• _Work required_
Among the entries, find the lines with the string "unfold" and copy them.

*** Recorded data Section Begins ***

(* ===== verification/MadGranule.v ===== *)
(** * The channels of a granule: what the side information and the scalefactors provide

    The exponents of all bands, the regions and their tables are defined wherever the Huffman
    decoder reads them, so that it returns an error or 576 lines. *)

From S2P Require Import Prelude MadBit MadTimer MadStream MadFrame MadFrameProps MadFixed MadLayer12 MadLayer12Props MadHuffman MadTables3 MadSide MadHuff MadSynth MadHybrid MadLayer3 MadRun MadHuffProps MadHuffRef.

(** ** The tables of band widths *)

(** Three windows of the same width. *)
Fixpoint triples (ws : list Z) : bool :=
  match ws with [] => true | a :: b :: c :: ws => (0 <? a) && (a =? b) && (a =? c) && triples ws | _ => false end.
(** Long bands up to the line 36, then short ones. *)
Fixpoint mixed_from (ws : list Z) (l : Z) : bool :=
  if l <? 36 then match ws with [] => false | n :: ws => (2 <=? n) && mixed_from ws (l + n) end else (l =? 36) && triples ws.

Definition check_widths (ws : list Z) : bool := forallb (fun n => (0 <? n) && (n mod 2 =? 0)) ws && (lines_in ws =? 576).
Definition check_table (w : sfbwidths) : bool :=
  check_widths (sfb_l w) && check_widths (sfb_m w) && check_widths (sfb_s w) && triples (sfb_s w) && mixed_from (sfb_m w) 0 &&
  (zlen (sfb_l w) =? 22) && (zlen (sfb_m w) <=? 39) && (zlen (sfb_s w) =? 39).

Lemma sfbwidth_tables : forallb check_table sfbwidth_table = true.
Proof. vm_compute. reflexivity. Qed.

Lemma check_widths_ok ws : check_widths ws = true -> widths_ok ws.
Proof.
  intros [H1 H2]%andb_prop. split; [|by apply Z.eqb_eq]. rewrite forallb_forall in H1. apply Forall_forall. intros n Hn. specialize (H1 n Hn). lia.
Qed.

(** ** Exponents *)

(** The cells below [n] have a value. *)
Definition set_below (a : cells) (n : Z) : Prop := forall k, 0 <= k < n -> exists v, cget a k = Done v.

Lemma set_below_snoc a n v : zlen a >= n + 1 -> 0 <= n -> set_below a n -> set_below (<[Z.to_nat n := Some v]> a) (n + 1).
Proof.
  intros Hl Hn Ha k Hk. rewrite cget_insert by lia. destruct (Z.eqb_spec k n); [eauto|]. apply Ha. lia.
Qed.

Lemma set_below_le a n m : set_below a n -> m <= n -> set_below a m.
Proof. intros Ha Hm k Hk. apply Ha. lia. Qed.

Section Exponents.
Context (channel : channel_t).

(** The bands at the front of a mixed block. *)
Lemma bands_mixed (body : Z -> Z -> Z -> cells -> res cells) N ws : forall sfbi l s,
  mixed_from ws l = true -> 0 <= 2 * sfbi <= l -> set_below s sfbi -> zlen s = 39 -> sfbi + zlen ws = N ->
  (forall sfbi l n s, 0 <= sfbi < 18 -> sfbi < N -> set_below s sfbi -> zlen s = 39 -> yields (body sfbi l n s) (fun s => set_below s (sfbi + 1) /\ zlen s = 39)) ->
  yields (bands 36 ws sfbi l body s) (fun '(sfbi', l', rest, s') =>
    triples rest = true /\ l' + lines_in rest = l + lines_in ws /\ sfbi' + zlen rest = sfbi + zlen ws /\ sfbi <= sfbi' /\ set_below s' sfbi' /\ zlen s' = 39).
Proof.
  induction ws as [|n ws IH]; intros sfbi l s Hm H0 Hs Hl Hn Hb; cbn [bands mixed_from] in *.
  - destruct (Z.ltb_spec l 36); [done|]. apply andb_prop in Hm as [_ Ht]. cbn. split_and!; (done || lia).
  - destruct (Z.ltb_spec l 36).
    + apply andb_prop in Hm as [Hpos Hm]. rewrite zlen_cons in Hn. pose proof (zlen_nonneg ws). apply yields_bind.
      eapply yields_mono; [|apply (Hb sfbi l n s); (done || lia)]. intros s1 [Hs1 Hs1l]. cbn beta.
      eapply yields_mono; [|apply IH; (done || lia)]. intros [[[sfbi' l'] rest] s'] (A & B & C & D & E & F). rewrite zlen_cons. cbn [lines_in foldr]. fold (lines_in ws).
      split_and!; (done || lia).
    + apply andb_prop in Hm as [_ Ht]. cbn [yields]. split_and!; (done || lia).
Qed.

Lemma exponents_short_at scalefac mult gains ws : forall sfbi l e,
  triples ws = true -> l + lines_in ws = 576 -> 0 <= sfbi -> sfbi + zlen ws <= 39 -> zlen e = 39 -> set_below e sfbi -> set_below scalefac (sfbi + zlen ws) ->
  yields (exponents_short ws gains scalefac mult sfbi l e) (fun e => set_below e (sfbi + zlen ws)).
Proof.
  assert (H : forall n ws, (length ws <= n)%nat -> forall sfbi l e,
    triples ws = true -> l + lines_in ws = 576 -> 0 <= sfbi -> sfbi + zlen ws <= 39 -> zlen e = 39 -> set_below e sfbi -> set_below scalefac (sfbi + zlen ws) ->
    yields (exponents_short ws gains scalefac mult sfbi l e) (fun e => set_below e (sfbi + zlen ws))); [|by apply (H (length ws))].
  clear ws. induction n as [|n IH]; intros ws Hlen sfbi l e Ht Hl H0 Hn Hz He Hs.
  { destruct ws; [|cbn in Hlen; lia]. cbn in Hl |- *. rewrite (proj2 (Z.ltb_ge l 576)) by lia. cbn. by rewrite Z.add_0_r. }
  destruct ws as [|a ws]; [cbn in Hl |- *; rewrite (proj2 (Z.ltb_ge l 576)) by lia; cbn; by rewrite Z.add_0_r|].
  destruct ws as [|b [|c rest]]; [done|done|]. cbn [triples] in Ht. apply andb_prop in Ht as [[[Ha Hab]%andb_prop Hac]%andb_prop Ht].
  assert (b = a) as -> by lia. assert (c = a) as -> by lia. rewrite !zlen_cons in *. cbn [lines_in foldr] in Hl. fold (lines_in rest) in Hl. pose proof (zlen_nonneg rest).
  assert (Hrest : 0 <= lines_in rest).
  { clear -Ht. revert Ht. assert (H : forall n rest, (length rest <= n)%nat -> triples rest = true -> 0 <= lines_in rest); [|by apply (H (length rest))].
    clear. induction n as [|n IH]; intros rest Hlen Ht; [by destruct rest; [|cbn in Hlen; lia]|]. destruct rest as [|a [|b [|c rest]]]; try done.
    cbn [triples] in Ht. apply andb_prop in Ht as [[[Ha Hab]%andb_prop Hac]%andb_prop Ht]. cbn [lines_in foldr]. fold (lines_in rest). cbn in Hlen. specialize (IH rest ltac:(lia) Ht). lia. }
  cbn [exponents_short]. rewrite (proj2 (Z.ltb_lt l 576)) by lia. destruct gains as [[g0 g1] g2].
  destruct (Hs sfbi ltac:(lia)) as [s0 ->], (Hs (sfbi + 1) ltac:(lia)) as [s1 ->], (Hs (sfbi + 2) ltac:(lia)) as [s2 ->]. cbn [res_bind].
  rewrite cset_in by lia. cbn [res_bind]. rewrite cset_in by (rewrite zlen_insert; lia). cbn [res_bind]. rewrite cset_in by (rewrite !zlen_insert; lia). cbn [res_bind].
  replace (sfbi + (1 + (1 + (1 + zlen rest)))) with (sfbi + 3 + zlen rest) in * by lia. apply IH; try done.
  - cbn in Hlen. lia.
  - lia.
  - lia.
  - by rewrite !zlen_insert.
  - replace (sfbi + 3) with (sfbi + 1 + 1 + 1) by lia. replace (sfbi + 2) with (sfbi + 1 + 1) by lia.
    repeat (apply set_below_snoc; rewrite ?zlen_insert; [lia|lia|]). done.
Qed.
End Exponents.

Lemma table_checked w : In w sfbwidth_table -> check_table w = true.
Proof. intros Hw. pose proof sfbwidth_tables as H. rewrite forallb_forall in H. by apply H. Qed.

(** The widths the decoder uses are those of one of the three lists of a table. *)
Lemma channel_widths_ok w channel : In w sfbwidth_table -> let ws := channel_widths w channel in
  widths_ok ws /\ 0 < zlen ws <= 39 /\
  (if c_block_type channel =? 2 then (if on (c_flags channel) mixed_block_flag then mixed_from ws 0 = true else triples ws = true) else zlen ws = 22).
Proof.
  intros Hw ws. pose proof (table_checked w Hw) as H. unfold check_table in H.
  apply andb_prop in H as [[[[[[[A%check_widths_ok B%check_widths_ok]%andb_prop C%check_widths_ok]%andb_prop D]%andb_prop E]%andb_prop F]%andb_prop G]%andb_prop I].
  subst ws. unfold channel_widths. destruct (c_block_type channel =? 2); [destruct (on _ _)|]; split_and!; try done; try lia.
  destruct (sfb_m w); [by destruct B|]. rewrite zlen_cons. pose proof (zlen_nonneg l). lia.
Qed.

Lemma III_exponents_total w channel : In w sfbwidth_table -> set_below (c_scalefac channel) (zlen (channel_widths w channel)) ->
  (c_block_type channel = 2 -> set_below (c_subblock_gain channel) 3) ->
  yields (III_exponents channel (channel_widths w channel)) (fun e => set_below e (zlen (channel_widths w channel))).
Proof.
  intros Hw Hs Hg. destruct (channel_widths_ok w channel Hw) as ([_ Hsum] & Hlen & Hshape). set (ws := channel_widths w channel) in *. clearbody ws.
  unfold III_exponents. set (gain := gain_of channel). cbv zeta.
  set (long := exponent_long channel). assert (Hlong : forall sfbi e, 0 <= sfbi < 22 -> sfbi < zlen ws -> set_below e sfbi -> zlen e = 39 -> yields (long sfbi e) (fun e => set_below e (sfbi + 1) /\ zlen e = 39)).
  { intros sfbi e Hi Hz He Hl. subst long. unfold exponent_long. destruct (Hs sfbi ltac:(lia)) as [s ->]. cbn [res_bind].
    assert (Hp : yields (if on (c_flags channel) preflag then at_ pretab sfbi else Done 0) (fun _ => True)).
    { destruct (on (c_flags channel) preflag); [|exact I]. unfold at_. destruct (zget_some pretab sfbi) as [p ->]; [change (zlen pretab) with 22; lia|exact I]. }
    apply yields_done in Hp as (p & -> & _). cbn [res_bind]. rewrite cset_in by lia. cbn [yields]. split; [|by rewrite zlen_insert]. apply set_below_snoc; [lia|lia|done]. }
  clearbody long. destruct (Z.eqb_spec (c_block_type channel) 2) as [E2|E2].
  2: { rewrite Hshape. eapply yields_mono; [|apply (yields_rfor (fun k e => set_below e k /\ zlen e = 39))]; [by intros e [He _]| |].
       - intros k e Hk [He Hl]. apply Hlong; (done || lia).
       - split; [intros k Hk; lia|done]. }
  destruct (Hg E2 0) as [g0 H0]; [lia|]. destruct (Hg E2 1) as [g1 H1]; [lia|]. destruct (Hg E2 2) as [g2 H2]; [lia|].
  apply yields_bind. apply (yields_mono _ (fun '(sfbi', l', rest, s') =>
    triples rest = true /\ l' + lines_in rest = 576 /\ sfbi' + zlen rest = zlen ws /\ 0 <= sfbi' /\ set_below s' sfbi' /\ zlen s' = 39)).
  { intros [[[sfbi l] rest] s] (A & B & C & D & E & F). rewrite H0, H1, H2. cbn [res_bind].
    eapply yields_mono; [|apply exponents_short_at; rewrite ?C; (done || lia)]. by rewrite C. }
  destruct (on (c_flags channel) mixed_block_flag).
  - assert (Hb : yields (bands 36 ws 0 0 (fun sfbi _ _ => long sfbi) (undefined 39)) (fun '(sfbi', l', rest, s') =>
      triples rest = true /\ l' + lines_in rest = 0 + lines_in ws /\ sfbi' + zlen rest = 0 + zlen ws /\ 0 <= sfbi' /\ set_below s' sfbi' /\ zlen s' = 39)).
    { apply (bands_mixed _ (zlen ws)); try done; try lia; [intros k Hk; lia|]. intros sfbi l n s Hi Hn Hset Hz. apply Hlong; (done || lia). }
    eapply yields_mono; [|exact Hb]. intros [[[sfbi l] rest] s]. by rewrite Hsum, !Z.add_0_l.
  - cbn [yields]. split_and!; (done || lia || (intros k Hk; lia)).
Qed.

*** Recorded data Section Ends ***

• _Response to this task_
  intros Hw ws. pose proof (table_checked w Hw) as H. unfold check_table in H.
  subst ws. unfold channel_widths. destruct (c_block_type channel =? 2); [destruct (on _ _)|]; split_and!; try done; try lia.
  unfold III_exponents. set (gain := gain_of channel). cbv zeta.
  { intros sfbi e Hi Hz He Hl. subst long. unfold exponent_long. destruct (Hs sfbi ltac:(lia)) as [s ->]. cbn [res_bind].
    { destruct (on (c_flags channel) preflag); [|exact I]. unfold at_. destruct (zget_some pretab sfbi) as [p ->]; [change (zlen pretab) with 22; lia|exact I]. }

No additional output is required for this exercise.